On October 21, 2021, the Southern Gaspésie Professional Fishermen’s Association (“Regroupement des pêcheurs professionnels du sud de la Gaspésie”), the Maritime Fishermen’s Union, the Prince Edward Island Fishermen’s Association and the Gulf Nova Scotia Fleet Planning Board asked the Federal Court to invalidate the 2021 Fisheries Rights and Reconciliation Agreement between the Listuguj Mi’gmaq Government and Canada. This five-year agreement establishes shared and collaborative fisheries management between the Mi’gmaq community and the federal government.

On October 12, the Federal Court agreed to hear some of the plaintiffs’ claims on the merits. The claims regarding the recognition of rights granted under the agreement were declared invalid by Justice William F. Pentney, who noted that the federal government has the power to recognize and give effect to ancestral and treaty rights. Such rights that have been recognized by the federal government are protected by section 35 of the Constitution, even if they have not yet been recognized or upheld by a court.

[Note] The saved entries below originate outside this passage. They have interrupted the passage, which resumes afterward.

Lemma apply_record_set delta p r :
  (is_tombstone r = false -> is_Some (entry_bytes delta r)) ->
  pg_set (apply_record delta p r) =
  match (tag delta r).2 with
  | Some e => <[record_key r := e]> (pg_set p)
  | None => delete (record_key r) (pg_set p)
  end.
Proof.
  intros Hb. unfold apply_record, tag. fold (is_tombstone r). cbn [snd].
  assert (is_tombstone r = true -> entry_bytes delta r = None) as Ht
    by (unfold entry_bytes; by intros ->).
  destruct (is_tombstone r).
  - rewrite (Ht eq_refl). by destruct (pg_set p !! record_key r).
  - destruct (Hb eq_refl) as [data ->]. by destruct (pg_set p !! record_key r).
Qed.

Lemma apply_records_overlay delta rs p :
  NoDup (record_key <$> rs) ->
  Forall (fun r => is_tombstone r = false -> is_Some (entry_bytes delta r)) rs ->
  pg_set (fold_left (apply_record delta) rs p) =
  overlay (pg_set p) (list_to_map (tag delta <$> rs)).
Proof.
  revert p. induction rs as [|r rs IH]; intros p Hnd Hb; cbn [fold_left].
  - apply map_eq. intros k. rewrite lookup_overlay. cbn. by rewrite lookup_empty.
  - rewrite fmap_cons in Hnd. apply NoDup_cons in Hnd as [Hr Hnd].
    apply Forall_cons in Hb as [Hbr Hb]. rewrite IH, apply_record_set by done.
    apply map_eq. intros k. rewrite !lookup_overlay, tags_cons.
    destruct (decide (k = record_key r)) as [->|Hne].
    + rewrite lookup_insert_eq, tags_fresh by done.
      destruct (tag delta r).2; by rewrite ?lookup_insert_eq, ?lookup_delete_eq.
    + rewrite lookup_insert_ne by done. destruct (list_to_map _ !! k); [done|].
      destruct (tag delta r).2; by rewrite ?lookup_insert_ne, ?lookup_delete_ne.
Qed.

(** ** The delta chain *)

(** What the loop requires of a delta whose predecessor has digest [prev]. *)
Record admissible {CR : Crates} (base : Bundle) (prev : bytes) (delta : Bundle) : Prop := {
  ad_type : m_bundle_type (b_manifest delta) = Delta;
  ad_verified : exists r, verify_structure delta = Ok r;
  ad_base : co_base_manifest_digest (m_continuity (b_manifest delta)) =
    Some (manifest_digest (b_manifest_bytes base));
  ad_producer : m_producer_id (b_manifest delta) = m_producer_id (b_manifest base);
  ad_scopes : scope_set delta = scope_set base;
  ad_prev : forall p, co_prev_manifest_digest (m_continuity (b_manifest delta)) = Some p -> p = prev;
}.

Fixpoint chained {CR : Crates} (base : Bundle) (prev : bytes) (deltas : list Bundle) : Prop :=
  match deltas with
  | [] => True
  | d :: deltas =>
      admissible base prev d /\ chained base (manifest_digest (b_manifest_bytes d)) deltas
  end.

Lemma fold_max_ge l a : fold_left N.max l a = N.max a (foldr N.max 0 l).
Proof. revert a. induction l as [|x l IH]; intros a; cbn; [lia|]. rewrite IH. lia. Qed.

Lemma foldr_max_ge (l : list N) x : x ∈ l -> x <= foldr N.max 0 l.
Proof. induction 1; cbn; lia. Qed.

However, the Court upheld the claim that the non-Indigenous fishermen were not consulted in the process of reaching the agreement, while they had the right to act in the public interest. However, the judge specified that the law had not yet established the criteria for such a consultation and the obligation to include non-Indigenous persons who have an interest before reaching an agreement.

In addition, the judge pointed out that if ministers had an obligation to involve the claimants in the process of negotiating an agreement, that obligation was in no way equivalent to the constitutional duty to consult Aboriginal peoples. 

According to Mr. David Schulze, the question of consultation with non-Indigenous peoples is limited in scope, as consultation with non-Indigenous fishermen would likely not have changed the content of the agreement between the federal government and the Mi’kmaq community.